For the records below, reproduce exactly the line that contains "rewrite <- (mem_read_write" and all subsequent lines, with nothing left out and nothing added.

*Data items*.
++++++++++

Lemma elsewhere_in buf (x y : inbox) : elsewhere buf x y → in_bytes y = in_bytes x.
Proof. induction 1 as [|x y z (a & bs & _ & ->) _ IH]; done. Qed.

Lemma elsewhere_out buf (x y : outbox) n :
  elsewhere buf x y → 0 ≤ n ≤ wsa_len buf →
  out_bytes y = out_bytes x ∧ mem_read (out_memory y) (wsa_buf buf) (Z.to_nat n) = mem_read (out_memory x) (wsa_buf buf) (Z.to_nat n).
Proof.
  induction 1 as [|x y z (a & bs & Ha%apart_spec & ->) _ IH]; intros Hn; [done|].
  destruct (IH Hn) as [-> ->]. split; [done|]. simpl. apply mem_read_outside. lia.
Qed.

(** The operations in flight on a half of the handle. *)
Definition flying t (h : half_id) : nat := in_flight (s_kernel (st (d_handle t)) h).

Lemma tracks_flight {D F} `{!Device D} h t g (d : D) (s : side D F) (x : tconfig W waker D F) :
  tracks ovs h (d_handle t) g d s x → in_flight (kn (t_half x)) = flying t h.
Proof. intros (d' & o & -> & [Hs _ _] & _). simpl. by injection Hs as _ ->. Qed.

Lemma reads_exactly g t (x : tconfig W waker inbox (ReadExact Tr)) n :
  tracks ovs ReadHalf (d_handle t) g (inbox_of (d_wire t)) (d_read t) x →
  borrowed (s_future (d_read t)) = true → moved x n → was_read t n.
Proof.
  intros (d & o & -> & _ & Ho) Hb Hm%moved_received. specialize (Ho Hb). apply elsewhere_in in Ho.
  unfold received in Hm. unfold was_read. cbn in *. destruct (s_origin (d_read t)) as [buf before]. simpl in *.
  destruct Hm as (Hn & Hl & Hm & Hi). rewrite Ho in *. split_and!; [lia..| |done]. rewrite Hm.
  rewrite <- (mem_read_write (in_memory o) (wsa_buf buf) (take (Z.to_nat n) (in_bytes before))) at 2.
  f_equal. rewrite length_take. lia.
Qed.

++++++++++

*Solved problem*.
  rewrite <- (mem_read_write (in_memory o) (wsa_buf buf) (take (Z.to_nat n) (in_bytes before))) at 2.
  f_equal. rewrite length_take. lia.
Qed.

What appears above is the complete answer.